Livre événement, annonce & critique. Domenico Scarlatti, par MARTIN MIRABEL (Actes Sud, 2019). L’oeuvre dévoile et précise le profil d’un auteur qui se dérobe… La question est donc posée : Mais qu’est-ce qu’une sonate de Scarlatti ? « Un monde miniature. L’infiniment grand dans l’infiniment petit. Un télescope dans lequel on voit se mouvoir les planètes dans un univers en expansion. De la vie condensée et de la fantaisie cadenassée par les mathématiques.Des “comprimés de bonheur” comme écrivait Giono… Et beaucoup d’autres choses que l’on va découvrir dans cet ouvrage…. « . Complétons la présentation de l’éditeur, en particulier l’expression de l’amour secret inavoué du maître professeur pour son élève si douée, Maria Barbara, jeune princesse de Lisbonne, bientôt Reine d’Espagne.
Chacune des 555 Sonates de Domenico Scarlatti le fils (1685 – 1757) ne serait-elle pas le fruit d’un pacte secret, entre la souveraine et le compositeur qui fut son professeur de clavecin depuis sa première adolescence ? En explicitant la genèse de ces œuvres inclassables, pochades dont la rapidité fulgurante le dispute à la volubilité expressive, l’auteur, dans un style remarquablement fluide – comme l’art de Domenico, touche au plus juste : ce qui fonde ici l’amitié et l’estime entre le serviteur et la reine ; le mentor et la bien née inacessible, et pourtant si complice.
La figure de Carlo Broschi, c’est à dire Farinelli lui même, le plus grand sopraniste et castrat napolitain du XVIIIè croise le chemin et la destinée romanesque de ce couple impossible. Dans une relation intime avec le couple royal, Maria Barbara et son époux Ferdinand VI en poste à Madrid dès 1746, Domenico livre toute la musique personnelle, de connivence avec le responsable des divertissements royaux, Farinelli. On se prête alors à fantasmer aux duos savoureux entre Farinelli et la Reine accompagnés par Scarlatti II au clavier.
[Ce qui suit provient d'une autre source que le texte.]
(** ** The started and stopped markers *)



(** ** Errors *)

(** C2: when the response has a status other than 200 (and its body reads
    as text), the run yields exactly one frame, an error frame; so no audio
    frame and no stopped marker.  The same error frame, once, goes to
    [push_error], and its message contains the status code and the body. *)
Theorem C2_http_error env text self r body :
  http_response env (trace_of (run_tts env text self)) r →
  resp_status r ≠ 200%Z →
  resp_text r = Returns body →
  (let message := http_error_message (resp_status r) body in
   events (trace_of (run_tts env text self)) = [ErrorFrame message] ∧
   published (trace_of (run_tts env text self)) = [ErrorFrame message] ∧
   audio_segments (events (trace_of (run_tts env text self))) = [] ∧
   (TTSStoppedFrame ∉ events (trace_of (run_tts env text self))) ∧
   contains message (pretty (resp_status r)) ∧
   contains message body).
Proof.
  intros Hr Hst Ht message.
  destruct (run_tts_response env text self r Hr)
    as (s & req & t & o & _ & _ & HP & _ & _ & -> & ->).
  assert (t = [Log ERROR message; PushError (ErrorFrame message); Yield (ErrorFrame message)]
          ∧ o = Returns tt) as [-> ->].
  { inversion HP; subst; try congruence.
    replace body0 with body by congruence. done. }
  split; [done|]. split; [done|]. split; [done|].
  split; [by intros [=]%list_elem_of_singleton|].
  split; [apply http_error_message_status | apply http_error_message_body].
Qed.

(** C2 at the 503 response with body [server overloaded]. *)
Lemma C2_http_error_witness :
  events (trace_of (run_tts env_503 "0123456789" example_service)) =
    [ErrorFrame "Uplift HTTP TTS error: 503 - server overloaded"] ∧
  published (trace_of (run_tts env_503 "0123456789" example_service)) =
    [ErrorFrame "Uplift HTTP TTS error: 503 - server overloaded"].
Proof.
  destruct (C2_http_error env_503 "0123456789" example_service response_503
              "server overloaded") as (H1 & H2 & _).
  - exists 1%nat, (example_request "0123456789"). split; [vm_compute; left|reflexivity].
  - vm_compute. discriminate.
  - reflexivity.
  - split; [exact H1|exact H2].
Defined.





(** ** Streaming *)

Lemma audio_segments_frames self chunks :
  audio_segments (map (audio_frame self) chunks) = chunks.
Proof. induction chunks as [|c chunks IH]; [done|]. simpl. by rewrite IH. Qed.

Lemma chunks_of_offsets {A} (c : list A) N :
  map (λ i, slice c i (i + N)) (map (λ k, k * N)%nat (seq 0 (ceil_div (length c) N)))
  = chunks_of c N.
Proof. unfold chunks_of. by rewrite map_map. Qed.

Lemma chunks_of_concat {A} (c : list A) N : (0 < N)%nat → concat (chunks_of c N) = c.
Proof. intros HN. rewrite <- chunks_of_offsets. by apply concat_chunks. Qed.

Lemma chunks_of_length {A} (c : list A) N : length (chunks_of c N) = ceil_div (length c) N.
Proof. unfold chunks_of. by rewrite length_map, length_seq. Qed.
Personnalité lunaire, presque saturnienne même, c’est à dire rêveuse, secrète et pudique, Scarlatti se dévoile à pas comptés dans un texte qui ressuscite le cercle de ses proches, les acteurs de sa vie musicale : sa rencontre avec son futur disciple à Madrid, Padre Soler qui sous la dictée du Maître, copie chaque Sonate pour les archives de la Reine (aujourd’hui 15 volumes conservés à Venise, et qui furent ainsi vendus après la mort de Farinelli en 1782, récupérés par la Sérénissime pour la Marciana). Mais si Scarlatti l’homme a gardé ses secrets (dure relation avec le père ; trop discrète vie sentimentale, ses goûts musicaux, etc…), l’impact de son art, la fascination qu’exercent toujours ses exercices improvisés, heureusement notés pour partie dans les partitions qui nous sont parvenues (Essercizi) produisent un effet immédiat dès après sa mort : comprenant qu’ils ont affaire à un génie du clavier, avec Bach, Clementi, Liszt, – Chopin même, le jouent, le comprennent, l’estiment. Plus tard, Schumann admiratif, en transmet le culte au jeune Brahms, qui aimera consulter et jouer les presque 250 essercizi de sa collection personnelle. Mais au delà de la virtuosité technique que Scarlatti pose d’emblée à tout interprète défricheur, comme condition sinequanon, Wanda Landowska, la pionnière pour sa réhabilitation au début du XXè rétablit le lien vital qui unit la musique dansante de Scarlatti avec la rue grouillante et populeuse. La vie plutôt que la sophistication muséale. La pulsion du désir plutôt que la technicité métronomique… Le secret de Scarlatti est là : exprimer le flux du sang, la vitalité suractive des artères, la saine palpitation de la rue bariolée. Texte captivant et limpide. CLIC de CLASSIQUENEWS de septembre 2019.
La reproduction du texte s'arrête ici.